The public has been subjected to a bewildering array of opinions about modernizing the nation's intercontinental ballistic missile or ICBM force. This has lent the subject a greatly misleading aura of complexity. But neither the basic strategy of deterrence nor the approaches to provide forces to underwrite that strategy are at all complex.There is widespread agreement that the first imperative of national security is maintaining an adequate nuclear deterrent. Several administrations have agreed that the United States' strategic nuclear forces must both deter a surprise attack (the so-called bolt out of the blue) by remaining on daily alert and provide stability in the event of an evolving crisis with rapidly generated, survivable in creases in the alert force.

The ICBM controversy of the moment is whether the single-warhead, small ICBM, which some have dubbed the Midgetman, or the multiple-warhead, railroad-based Peace keeper or MX missile can best survive a surprise attack. Unfortunately, debates regarding modernization have focused far too much on a hypothetical surprise attack on the United States. Thanks to the attention and resources devoted, especially during the last decade, to addressing this possibility, we are today confident of deterring a surprise attack. Ongoing programs, properly supported, will continue that assurance in the future.

An attack against United States forces that are in a peacetime alert posture would occur - by definition - in the absence of a crisis, since a crisis produces an increased alert posture. Without a crisis, any enemy decision to initiate an attack would be the result of a deliberate calculation of gains versus risks.
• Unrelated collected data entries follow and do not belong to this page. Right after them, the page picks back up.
(* ===== verification/IdentifierRoundtrip.v ===== *)
(** * Identifiers are read back as they were written

    [demangleIdentifier] on what [mangleIdentifier] writes: the demangler side of
    the encoding of IdentifierEncoding.v, and the two sides put together. *)

From Stdlib Require Import String.
From S2P Require Import Prelude Nodes ManglingUtils Punycode PunycodeSpecs IdentifierMangling Demangler Numbers PunycodeRoundtrip IdentifierTokens IdentifierEncoding.

(** ** The loops of [demangleIdentifier] *)

(** The part of a round after the word substitutions. *)
Definition sliceStep (isPunycoded : bool) (st : bool * str) : DM (bool * str + option str) :=
  let '(hasWordSubsts, Identifier) := st in
  zero <- nextIf "0" ;;
  if zero then ret (inr (Some Identifier))
  else
    numChars <- demangleNatural ;;
    if numChars <=? 0 then ret (inr None)
    else
      _ <- (if isPunycoded then nextIf "_" else ret false) ;;
      pos <- gets Pos ;;
      text <- gets Text ;;
      if Z.of_nat (length text) <? Z.of_nat pos + numChars then ret (inr None)
      else
        let n := Z.to_nat numChars in
        let Slice := substr text pos n in
        r <- (if isPunycoded then
                decoded <- decodePunycodeUTF8 Slice ;;
                match decoded with
                | None => ret None
                | Some PunycodedString => ret (Some (Identifier ++ PunycodedString))
                end
              else
                _ <- modify (fun s =>
                       setWordList (scanWords (S (length Slice)) Slice 0 None (Words s)) s) ;;
                ret (Some (Identifier ++ Slice))) ;;
        match r with
        | None => ret (inr None)
        | Some Identifier =>
            _ <- modify (fun s => setPos (Pos s + n) s) ;;
            if hasWordSubsts then ret (inl (hasWordSubsts, Identifier))
            else ret (inr (Some Identifier))
        end.

Lemma demangleIdentifier_step_eq isPunycoded st :
  demangleIdentifier_step isPunycoded st =
  (r <- while_ wordSubst_step st ;;
   match r with None => ret (inr None) | Some st => sliceStep isPunycoded st end).
Proof. done. Qed.

(** The rest of the loop when the inner one is running with [f1] rounds left and
    the outer one has [f2] rounds left after this. *)
Definition readWords (f1 f2 : nat) (st : bool * str) : DM (option str) :=
  r <- loop f1 wordSubst_step st ;;
  r <- match r with None => ret (inr None) | Some st => sliceStep false st end ;;
  match r with
  | inl st => loop f2 (demangleIdentifier_step false) st
  | inr b => ret b
  end.

Lemma loop_readWords f2 st s :
  loop (S f2) (demangleIdentifier_step false) st s = readWords (loop_fuel s) f2 st s.
Proof.
  cbn [loop]. unfold readWords. rewrite demangleIdentifier_step_eq. unfold bind at 1 2, while_.
  unfold bind at 1. destruct (loop (loop_fuel s) wordSubst_step st s) as [[r s']|c]; [|done].
  done.
Qed.

(** What one letter does to the inner loop. *)
Definition refLetter (i : nat) (isLast : bool) : ascii :=
  chr (Z.of_nat i + ord (if isLast then "A" else "a")).

Lemma refLetter_spec i isLast :
  (i < 26)%nat ->
  isLetter (refLetter i isLast) = true /\ isLowerLetter (refLetter i isLast) = negb isLast
  /\ isUpperLetter (refLetter i isLast) = isLast
  /\ ord (refLetter i isLast) = Z.of_nat i + ord (if isLast then "A" else "a").
Proof.
  intros Hi. unfold refLetter.
  do 26 (destruct i as [|i]; [by destruct isLast|]). lia.
Qed.

Lemma wordSubst_letter f1 acc i w isLast rest s :
  left s = refLetter i isLast :: rest -> Words s !! i = Some w -> (length (Words s) <= 26)%nat ->
  loop (S f1) wordSubst_step (true, acc) s
  = loop f1 wordSubst_step (negb isLast, acc ++ w) (advance 1 s).
Proof.
  intros Hl Hw H26. pose proof (lookup_lt_Some _ _ _ Hw) as Hi.
  destruct (refLetter_spec i isLast) as (H1 & H2 & H3 & H4); [lia|].
  cbn [loop]. unfold bind at 1, wordSubst_step at 1.
  rewrite (bind_ok _ _ _ _ _ (peekChar_left s)), Hl. cbn [head default]. unfold id. rewrite H1.
  cbn [andb]. rewrite (bind_ok _ _ _ _ _ (nextChar_left s _ _ Hl)), H2, H3, H4.
  assert ((if negb isLast then Z.of_nat i + ord (if isLast then "A" else "a") - ord "a"
           else Z.of_nat i + ord (if isLast then "A" else "a") - ord "A") = Z.of_nat i) as ->.
  { destruct isLast; cbn [negb]; lia. }
  assert (negb isLast || isLast = true) as -> by by destruct isLast.
  unfold bind, assert, gets, ret. cbn [advance Words setPos]. rewrite Nat2Z.id, Hw.
  destruct (Z.ltb_spec (Z.of_nat i) 26); [done|lia].
Qed.

Lemma wordSubst_exit f1 b acc s :
  b && isLetter (default NUL (head (left s))) = false ->
  loop (S f1) wordSubst_step (b, acc) s = Ok (Some (b, acc), s).
Proof.
  intros H. cbn [loop]. unfold bind at 1, wordSubst_step at 1.
  by rewrite (bind_ok _ _ _ _ _ (peekChar_left s)), H.
Qed.

Lemma sliceStep_end b acc rest s :
  left s = lit "0" ++ rest -> sliceStep false (b, acc) s = Ok (inr (Some acc), advance 1 s).
Proof. intros Hl. unfold sliceStep. by rewrite (bind_ok _ _ _ _ _ (nextIf_left s _ _ Hl)). Qed.

(** Reading [n] characters whose number comes first. *)
Lemma substr_left s n t rest :
  left s = t ++ rest -> length t = n -> substr (Text s) (Pos s) n = t.
Proof. intros Hl <-. unfold substr. fold (left s). by rewrite Hl, take_app_length. Qed.

Lemma left_fits s t rest :
  left s = t ++ rest -> t <> [] -> (Pos s + length t <= length (Text s))%nat.
Proof.
  intros Hl Ht. unfold left in Hl. apply (f_equal length) in Hl.
  rewrite length_drop, length_app in Hl. destruct t; [done|]. cbn [length] in *. lia.
Qed.

Lemma head_decimal n :
  0 < n -> exists c, head (decimal n) = Some c /\ isDigit c = true /\ c <> "0"%char.
Proof.
  intros Hn. destruct (decimal_spec n) as (c & ds & -> & Hd & _ & H0); [lia|]. exists c.
  inversion_clear Hd. by auto.
Qed.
In the face of current and evolving United States capabilities, the risk to the attacker would be enormous.

This nation maintains its strategic nuclear forces on daily alert so that the Soviets know that any surprise attack would extract a terrible price in retaliation. But the greater challenge is maintaining deterrence in an escalating international crisis, one of such compelling pressures that the Soviet leadership might consider the consequences of retaliation less disastrous than the situation creating the crisis.

The rail garrison deployment mode for the MX - where the missile is kept in garrison on military installations during the daily peacetime alert - is carefully crafted not only to help maintain our forces on daily alert but to add stability in a crisis. It does all this at about one-third the cost of an equal number of warheads deployed on road-mobile, small ICBM's. Five hundred warheads on 50 vehicles are simply cheaper than same number of warheads on 500 vehicles.

The contention advanced by some that MX missiles in rail garrison are vulnerable because they are immobile and therefore invite attack simply ignores the facts. The Soviets cannot launch a successful attack on the MX in any situation - a surprise or in an evolving crisis. If there were ever any reason to believe that the Soviets were contemplating an attack, the logical decision would be to disperse the MX missiles, as often as required, for as long as required. In the meantime, there is simply no need to pay the daily price to maintain the system constantly on the rails.

Our progress to date in strategic forces modernization has reduced the risk of nuclear war and has also driven the Soviets' willingness to negotiate seriously at the arms control table.

(Larry D. Welch, a general, is chief of staff of the Air Force.)